* _About this task_
Among the lines below, tally those that hold "Mongoose". Return the number and nothing more.

Records from a dataset

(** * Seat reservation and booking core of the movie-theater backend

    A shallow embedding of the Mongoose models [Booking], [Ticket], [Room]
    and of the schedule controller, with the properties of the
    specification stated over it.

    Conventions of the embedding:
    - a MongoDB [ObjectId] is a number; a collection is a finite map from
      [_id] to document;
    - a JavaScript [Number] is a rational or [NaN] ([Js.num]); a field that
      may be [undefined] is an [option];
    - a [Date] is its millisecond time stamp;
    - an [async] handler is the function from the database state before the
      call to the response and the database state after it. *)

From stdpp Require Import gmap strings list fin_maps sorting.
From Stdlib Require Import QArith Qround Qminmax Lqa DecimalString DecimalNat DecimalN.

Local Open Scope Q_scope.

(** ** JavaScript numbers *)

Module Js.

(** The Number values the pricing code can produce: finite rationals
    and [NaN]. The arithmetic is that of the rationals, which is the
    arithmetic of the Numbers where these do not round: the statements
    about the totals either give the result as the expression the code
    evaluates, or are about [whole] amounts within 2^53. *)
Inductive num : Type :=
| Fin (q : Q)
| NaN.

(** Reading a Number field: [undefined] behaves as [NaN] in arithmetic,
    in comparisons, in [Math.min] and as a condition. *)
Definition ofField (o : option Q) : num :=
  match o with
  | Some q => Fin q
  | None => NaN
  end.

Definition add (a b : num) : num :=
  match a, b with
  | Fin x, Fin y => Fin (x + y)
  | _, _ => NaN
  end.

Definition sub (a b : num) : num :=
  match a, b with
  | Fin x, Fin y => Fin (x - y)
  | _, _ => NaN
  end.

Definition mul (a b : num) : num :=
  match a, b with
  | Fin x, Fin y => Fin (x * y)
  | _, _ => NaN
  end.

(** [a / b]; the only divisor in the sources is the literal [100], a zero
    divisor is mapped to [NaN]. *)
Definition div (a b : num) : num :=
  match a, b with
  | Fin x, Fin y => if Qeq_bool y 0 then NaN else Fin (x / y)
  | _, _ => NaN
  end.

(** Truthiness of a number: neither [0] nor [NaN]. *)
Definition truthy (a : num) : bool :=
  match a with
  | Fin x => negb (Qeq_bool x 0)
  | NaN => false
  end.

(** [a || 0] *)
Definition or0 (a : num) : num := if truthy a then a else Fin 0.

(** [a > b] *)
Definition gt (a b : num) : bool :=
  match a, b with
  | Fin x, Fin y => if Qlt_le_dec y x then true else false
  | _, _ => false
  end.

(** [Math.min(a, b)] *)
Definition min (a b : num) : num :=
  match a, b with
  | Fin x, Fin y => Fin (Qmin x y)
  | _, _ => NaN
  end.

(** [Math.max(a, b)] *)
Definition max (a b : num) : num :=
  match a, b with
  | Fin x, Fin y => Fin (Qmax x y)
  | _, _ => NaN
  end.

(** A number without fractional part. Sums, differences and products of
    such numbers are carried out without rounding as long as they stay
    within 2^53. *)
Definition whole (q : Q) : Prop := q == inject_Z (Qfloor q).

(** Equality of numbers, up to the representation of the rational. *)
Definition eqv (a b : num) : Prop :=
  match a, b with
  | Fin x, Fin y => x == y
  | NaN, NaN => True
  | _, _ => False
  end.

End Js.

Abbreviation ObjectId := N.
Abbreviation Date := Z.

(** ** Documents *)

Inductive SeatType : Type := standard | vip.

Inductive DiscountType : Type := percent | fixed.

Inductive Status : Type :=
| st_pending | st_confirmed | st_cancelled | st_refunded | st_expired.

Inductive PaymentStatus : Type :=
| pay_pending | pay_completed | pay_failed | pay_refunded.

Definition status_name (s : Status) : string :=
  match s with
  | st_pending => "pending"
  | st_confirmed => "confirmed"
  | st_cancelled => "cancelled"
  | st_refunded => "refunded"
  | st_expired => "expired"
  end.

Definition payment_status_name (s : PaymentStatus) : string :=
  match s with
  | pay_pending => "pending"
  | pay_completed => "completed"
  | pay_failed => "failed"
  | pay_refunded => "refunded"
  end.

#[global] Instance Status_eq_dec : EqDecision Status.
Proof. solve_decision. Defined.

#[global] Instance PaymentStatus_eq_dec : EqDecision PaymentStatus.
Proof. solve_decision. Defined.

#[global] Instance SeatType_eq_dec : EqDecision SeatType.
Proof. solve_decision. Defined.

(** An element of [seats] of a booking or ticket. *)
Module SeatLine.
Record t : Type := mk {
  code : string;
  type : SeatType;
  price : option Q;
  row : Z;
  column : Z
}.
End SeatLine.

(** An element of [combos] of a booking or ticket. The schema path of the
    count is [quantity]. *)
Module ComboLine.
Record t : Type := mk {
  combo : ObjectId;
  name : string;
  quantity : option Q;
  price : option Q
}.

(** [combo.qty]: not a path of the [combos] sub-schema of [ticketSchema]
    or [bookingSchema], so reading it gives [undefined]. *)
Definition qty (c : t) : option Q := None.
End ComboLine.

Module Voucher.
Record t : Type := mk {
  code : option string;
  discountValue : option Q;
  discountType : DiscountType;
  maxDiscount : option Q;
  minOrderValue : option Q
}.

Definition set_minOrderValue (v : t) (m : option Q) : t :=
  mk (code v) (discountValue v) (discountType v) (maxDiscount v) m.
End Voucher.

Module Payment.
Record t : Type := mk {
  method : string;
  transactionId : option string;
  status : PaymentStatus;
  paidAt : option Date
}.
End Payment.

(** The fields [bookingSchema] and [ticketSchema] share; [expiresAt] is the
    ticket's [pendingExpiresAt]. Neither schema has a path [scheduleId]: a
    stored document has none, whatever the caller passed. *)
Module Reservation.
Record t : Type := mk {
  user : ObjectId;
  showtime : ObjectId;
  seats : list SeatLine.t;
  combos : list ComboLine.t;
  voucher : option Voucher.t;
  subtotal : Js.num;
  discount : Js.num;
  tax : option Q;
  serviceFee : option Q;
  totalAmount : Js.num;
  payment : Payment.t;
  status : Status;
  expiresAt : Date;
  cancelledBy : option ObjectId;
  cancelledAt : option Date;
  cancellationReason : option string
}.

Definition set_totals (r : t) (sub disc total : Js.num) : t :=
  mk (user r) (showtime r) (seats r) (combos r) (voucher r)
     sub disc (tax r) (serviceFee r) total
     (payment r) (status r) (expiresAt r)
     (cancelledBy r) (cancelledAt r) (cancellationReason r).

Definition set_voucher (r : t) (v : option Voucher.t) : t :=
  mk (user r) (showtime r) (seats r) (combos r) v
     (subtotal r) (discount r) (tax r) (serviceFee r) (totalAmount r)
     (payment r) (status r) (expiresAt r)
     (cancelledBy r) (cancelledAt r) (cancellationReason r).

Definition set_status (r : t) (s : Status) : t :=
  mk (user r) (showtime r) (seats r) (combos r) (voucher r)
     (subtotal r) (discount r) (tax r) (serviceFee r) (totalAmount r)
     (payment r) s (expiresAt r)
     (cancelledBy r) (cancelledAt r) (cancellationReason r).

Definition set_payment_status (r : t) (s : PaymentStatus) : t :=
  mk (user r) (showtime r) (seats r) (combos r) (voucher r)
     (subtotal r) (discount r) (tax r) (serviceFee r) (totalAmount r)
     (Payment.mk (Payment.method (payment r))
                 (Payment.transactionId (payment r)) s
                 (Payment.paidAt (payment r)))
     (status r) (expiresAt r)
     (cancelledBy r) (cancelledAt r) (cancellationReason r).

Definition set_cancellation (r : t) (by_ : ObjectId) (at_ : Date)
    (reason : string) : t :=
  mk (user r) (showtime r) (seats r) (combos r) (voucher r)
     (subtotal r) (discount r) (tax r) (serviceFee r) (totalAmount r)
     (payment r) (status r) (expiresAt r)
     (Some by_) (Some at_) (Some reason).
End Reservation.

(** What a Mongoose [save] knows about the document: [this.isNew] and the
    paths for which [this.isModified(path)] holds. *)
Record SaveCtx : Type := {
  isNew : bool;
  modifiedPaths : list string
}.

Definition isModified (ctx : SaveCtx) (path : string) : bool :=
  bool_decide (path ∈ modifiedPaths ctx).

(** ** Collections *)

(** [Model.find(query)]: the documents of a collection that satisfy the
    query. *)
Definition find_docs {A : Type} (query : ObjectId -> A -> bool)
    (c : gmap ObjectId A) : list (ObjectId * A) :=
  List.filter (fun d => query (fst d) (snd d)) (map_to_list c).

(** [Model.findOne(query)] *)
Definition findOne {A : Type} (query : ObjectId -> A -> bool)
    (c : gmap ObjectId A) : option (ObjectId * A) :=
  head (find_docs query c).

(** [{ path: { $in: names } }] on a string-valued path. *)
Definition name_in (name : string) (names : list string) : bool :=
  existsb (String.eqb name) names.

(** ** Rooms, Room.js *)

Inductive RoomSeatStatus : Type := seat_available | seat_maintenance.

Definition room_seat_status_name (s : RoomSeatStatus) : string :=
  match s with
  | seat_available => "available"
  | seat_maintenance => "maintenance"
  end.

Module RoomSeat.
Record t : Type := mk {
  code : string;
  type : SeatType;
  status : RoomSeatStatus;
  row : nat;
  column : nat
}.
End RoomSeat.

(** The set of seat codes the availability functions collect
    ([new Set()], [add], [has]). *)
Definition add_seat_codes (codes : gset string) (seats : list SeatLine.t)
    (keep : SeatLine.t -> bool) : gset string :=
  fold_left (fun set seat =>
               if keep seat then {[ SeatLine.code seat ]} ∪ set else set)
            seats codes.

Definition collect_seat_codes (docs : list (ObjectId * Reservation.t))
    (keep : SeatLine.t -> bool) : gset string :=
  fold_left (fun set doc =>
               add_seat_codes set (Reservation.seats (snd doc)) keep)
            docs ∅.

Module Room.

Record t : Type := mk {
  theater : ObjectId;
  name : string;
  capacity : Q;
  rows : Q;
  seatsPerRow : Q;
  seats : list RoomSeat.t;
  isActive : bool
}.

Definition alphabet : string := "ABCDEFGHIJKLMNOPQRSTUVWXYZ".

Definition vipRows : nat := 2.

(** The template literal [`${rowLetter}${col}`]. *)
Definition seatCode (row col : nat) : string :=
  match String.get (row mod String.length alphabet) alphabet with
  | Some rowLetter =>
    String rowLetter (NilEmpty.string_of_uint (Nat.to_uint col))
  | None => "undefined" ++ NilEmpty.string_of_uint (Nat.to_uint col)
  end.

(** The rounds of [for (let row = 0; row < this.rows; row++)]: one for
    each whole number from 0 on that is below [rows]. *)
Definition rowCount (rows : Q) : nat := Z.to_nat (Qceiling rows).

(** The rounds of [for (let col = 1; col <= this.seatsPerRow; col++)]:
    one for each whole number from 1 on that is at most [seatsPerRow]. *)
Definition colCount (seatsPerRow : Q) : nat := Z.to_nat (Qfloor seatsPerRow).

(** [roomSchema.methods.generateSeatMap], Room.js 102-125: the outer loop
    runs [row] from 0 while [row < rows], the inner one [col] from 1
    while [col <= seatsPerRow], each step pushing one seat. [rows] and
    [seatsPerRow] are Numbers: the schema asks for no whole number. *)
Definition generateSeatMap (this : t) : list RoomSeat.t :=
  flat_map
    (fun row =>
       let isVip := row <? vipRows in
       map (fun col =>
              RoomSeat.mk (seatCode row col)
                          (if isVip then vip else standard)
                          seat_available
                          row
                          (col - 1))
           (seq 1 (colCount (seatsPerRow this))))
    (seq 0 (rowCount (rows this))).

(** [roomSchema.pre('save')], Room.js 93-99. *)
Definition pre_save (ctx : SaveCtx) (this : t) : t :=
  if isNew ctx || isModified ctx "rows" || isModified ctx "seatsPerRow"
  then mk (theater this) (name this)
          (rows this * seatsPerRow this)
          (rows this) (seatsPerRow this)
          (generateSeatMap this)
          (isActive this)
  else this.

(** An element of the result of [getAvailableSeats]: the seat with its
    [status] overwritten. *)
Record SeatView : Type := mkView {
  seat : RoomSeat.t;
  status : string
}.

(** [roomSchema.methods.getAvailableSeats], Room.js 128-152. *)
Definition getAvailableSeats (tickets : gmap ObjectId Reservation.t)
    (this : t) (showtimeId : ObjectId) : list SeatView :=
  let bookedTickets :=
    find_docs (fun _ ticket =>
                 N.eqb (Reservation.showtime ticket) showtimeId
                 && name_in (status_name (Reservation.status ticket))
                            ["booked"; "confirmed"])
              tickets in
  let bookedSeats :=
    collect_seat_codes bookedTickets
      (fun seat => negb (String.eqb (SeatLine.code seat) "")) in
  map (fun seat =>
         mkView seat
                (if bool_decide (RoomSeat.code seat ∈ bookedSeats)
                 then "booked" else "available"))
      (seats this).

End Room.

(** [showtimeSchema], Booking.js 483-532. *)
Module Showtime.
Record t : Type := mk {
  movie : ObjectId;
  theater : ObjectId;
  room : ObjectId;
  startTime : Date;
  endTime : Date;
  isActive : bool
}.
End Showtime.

* _Written solution_
2